--- Exercise ---
If a line in the data below holds the word "result", copy it.

--- Exercise input ---
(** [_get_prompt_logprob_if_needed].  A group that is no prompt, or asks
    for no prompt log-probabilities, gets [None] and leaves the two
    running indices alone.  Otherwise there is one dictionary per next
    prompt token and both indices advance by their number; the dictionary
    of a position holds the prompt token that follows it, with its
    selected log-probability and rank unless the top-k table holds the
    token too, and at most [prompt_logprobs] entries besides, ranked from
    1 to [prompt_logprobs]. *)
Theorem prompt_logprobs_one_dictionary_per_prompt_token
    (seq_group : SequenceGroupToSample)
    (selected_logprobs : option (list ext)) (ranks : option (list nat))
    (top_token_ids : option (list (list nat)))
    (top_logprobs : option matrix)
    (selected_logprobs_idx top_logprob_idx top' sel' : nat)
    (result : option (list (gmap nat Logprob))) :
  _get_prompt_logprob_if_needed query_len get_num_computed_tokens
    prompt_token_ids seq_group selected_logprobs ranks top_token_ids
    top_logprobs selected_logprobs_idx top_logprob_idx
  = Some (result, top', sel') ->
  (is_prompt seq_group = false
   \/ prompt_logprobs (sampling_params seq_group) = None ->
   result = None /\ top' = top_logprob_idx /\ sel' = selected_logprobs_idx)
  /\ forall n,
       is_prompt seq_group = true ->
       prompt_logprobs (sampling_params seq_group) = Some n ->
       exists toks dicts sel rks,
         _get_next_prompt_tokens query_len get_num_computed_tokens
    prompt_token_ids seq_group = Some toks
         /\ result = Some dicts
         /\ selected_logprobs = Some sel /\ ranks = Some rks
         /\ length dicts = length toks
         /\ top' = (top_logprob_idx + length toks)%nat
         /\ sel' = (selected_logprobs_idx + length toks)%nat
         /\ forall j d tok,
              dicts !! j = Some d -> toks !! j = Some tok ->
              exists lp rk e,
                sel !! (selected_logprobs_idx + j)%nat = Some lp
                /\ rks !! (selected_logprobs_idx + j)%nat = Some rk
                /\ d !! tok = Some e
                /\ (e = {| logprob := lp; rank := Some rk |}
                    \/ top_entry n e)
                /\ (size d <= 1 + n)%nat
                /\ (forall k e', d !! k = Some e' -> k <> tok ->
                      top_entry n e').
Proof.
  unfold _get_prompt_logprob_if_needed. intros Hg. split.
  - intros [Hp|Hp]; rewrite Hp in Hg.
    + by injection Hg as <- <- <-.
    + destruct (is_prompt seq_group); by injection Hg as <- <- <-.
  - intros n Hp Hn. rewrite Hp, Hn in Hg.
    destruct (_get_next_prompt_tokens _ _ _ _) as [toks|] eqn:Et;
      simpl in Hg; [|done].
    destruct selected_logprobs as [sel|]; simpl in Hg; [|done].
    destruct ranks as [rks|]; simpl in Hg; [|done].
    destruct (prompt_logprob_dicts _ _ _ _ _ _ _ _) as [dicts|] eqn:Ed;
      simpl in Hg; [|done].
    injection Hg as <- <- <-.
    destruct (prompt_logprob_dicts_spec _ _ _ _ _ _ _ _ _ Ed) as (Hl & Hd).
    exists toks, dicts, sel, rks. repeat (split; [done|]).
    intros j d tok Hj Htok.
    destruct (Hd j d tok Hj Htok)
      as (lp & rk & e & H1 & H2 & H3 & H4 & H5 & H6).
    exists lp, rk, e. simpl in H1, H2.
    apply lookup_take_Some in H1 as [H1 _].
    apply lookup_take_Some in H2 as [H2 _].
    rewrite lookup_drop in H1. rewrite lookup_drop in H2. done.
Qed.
--
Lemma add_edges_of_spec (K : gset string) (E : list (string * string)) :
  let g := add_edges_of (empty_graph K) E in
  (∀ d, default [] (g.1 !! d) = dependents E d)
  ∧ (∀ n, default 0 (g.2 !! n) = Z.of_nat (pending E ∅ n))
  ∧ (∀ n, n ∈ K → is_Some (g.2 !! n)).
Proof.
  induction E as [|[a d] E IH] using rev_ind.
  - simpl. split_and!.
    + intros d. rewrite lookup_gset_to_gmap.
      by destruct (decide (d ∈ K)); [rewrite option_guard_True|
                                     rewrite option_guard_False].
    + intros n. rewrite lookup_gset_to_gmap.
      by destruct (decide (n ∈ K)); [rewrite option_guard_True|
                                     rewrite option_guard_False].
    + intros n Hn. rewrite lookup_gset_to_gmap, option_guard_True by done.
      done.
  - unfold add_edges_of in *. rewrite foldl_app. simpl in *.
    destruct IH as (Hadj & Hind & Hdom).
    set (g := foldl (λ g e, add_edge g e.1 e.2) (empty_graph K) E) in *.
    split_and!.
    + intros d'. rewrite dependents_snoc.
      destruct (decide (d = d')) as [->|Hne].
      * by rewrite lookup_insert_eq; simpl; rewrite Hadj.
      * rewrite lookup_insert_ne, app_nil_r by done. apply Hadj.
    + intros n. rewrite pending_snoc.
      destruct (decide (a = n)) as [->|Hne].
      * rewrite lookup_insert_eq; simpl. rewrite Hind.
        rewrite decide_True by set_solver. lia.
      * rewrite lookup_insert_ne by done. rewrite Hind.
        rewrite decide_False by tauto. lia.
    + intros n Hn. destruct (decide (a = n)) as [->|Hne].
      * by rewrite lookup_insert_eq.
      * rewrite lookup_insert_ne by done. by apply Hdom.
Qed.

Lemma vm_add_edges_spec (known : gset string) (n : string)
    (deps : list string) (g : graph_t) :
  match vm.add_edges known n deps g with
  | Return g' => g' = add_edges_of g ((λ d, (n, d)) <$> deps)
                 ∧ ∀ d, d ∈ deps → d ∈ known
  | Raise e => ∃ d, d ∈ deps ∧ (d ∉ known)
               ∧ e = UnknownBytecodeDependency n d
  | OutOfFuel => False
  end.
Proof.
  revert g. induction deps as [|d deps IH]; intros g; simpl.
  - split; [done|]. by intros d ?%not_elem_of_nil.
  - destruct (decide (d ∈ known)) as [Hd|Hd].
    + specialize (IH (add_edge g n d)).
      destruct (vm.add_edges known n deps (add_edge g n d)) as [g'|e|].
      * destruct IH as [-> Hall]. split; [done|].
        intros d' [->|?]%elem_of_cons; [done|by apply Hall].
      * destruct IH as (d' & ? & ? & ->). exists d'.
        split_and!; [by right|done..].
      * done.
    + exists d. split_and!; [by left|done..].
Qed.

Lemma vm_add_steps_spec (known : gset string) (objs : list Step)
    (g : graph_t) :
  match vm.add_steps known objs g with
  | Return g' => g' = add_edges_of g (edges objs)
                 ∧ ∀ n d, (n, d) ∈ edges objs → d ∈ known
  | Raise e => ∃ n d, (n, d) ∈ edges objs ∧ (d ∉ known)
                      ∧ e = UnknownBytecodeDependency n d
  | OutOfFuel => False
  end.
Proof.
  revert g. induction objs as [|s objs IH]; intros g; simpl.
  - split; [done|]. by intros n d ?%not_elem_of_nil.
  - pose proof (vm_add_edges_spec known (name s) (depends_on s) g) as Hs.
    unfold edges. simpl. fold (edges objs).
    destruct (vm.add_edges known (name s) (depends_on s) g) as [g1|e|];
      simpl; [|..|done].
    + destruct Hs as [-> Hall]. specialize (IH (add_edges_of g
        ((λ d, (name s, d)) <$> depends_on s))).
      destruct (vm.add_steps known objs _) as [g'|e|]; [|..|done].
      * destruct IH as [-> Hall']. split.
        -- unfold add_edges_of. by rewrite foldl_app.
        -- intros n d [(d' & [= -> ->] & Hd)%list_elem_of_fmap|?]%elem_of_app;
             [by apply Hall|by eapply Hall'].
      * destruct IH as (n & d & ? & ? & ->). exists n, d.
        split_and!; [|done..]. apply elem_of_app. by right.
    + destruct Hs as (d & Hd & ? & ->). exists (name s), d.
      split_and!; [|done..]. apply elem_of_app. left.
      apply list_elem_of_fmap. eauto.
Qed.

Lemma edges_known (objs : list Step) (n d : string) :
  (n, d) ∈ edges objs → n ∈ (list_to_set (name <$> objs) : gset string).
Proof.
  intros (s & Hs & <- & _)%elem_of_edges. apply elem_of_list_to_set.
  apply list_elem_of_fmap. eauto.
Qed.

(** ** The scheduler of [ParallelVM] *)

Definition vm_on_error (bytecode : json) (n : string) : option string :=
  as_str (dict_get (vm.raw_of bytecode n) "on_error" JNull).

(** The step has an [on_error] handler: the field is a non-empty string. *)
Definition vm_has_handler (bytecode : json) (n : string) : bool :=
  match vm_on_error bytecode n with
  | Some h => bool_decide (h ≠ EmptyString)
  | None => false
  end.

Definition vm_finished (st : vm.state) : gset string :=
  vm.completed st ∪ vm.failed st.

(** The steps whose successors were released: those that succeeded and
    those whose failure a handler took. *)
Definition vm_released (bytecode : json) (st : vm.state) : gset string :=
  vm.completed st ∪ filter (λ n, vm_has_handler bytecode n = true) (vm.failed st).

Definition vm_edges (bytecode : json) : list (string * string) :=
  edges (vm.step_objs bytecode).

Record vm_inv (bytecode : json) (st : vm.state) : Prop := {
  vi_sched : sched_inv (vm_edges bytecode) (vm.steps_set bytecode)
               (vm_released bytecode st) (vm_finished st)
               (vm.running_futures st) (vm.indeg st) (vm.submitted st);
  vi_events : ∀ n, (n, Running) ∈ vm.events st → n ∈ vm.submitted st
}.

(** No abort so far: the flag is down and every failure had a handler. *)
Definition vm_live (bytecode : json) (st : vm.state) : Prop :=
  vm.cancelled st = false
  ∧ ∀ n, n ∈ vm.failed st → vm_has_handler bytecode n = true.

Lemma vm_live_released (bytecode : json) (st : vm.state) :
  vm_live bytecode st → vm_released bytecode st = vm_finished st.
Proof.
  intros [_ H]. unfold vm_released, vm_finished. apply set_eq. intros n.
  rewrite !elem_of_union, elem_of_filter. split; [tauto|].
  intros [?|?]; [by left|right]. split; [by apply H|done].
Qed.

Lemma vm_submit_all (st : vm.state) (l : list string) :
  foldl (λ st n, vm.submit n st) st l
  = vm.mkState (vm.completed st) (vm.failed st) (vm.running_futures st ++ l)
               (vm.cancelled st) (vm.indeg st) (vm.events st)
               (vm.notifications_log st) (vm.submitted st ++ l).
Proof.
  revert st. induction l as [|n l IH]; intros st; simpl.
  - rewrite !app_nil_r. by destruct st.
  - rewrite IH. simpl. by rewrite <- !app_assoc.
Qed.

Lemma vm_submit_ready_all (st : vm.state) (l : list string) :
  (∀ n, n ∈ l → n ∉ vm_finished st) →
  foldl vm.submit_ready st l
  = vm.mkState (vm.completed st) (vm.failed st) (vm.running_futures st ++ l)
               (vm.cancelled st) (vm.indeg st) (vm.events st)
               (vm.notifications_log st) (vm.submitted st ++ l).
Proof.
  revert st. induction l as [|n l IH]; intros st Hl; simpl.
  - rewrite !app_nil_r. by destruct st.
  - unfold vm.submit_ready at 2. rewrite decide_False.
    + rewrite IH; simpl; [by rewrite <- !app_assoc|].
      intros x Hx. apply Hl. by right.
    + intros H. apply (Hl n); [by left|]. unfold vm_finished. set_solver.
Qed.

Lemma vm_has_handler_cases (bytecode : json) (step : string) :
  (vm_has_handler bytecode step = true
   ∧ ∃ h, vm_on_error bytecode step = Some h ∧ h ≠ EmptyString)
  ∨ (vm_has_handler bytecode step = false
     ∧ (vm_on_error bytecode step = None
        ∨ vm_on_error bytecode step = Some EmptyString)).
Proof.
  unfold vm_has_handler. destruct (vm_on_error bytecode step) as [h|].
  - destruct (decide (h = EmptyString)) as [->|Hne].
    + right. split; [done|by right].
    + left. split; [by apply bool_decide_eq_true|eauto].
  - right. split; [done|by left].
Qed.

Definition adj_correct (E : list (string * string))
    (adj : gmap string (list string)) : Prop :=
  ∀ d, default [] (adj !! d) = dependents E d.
--
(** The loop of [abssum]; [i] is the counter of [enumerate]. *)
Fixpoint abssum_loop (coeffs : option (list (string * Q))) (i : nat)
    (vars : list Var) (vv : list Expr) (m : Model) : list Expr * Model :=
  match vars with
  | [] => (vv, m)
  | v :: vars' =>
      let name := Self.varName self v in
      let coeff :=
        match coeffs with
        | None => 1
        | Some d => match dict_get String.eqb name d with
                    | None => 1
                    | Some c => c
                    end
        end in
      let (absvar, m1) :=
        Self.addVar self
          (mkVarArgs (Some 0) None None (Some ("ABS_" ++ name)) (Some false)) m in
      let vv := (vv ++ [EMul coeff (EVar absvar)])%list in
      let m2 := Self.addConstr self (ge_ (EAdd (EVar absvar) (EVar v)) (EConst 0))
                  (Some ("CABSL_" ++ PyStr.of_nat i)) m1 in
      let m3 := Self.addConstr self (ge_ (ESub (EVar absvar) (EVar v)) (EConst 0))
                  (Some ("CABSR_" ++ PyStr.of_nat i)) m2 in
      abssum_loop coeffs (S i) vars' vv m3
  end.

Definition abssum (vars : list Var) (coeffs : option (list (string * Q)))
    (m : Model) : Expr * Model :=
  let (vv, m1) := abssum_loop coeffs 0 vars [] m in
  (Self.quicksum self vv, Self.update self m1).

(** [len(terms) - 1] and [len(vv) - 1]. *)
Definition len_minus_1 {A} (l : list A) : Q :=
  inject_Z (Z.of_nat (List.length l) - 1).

--- Response to the task ---
    (result : option (list (gmap nat Logprob))) :
  = Some (result, top', sel') ->
   result = None /\ top' = top_logprob_idx /\ sel' = selected_logprobs_idx)
         /\ result = Some dicts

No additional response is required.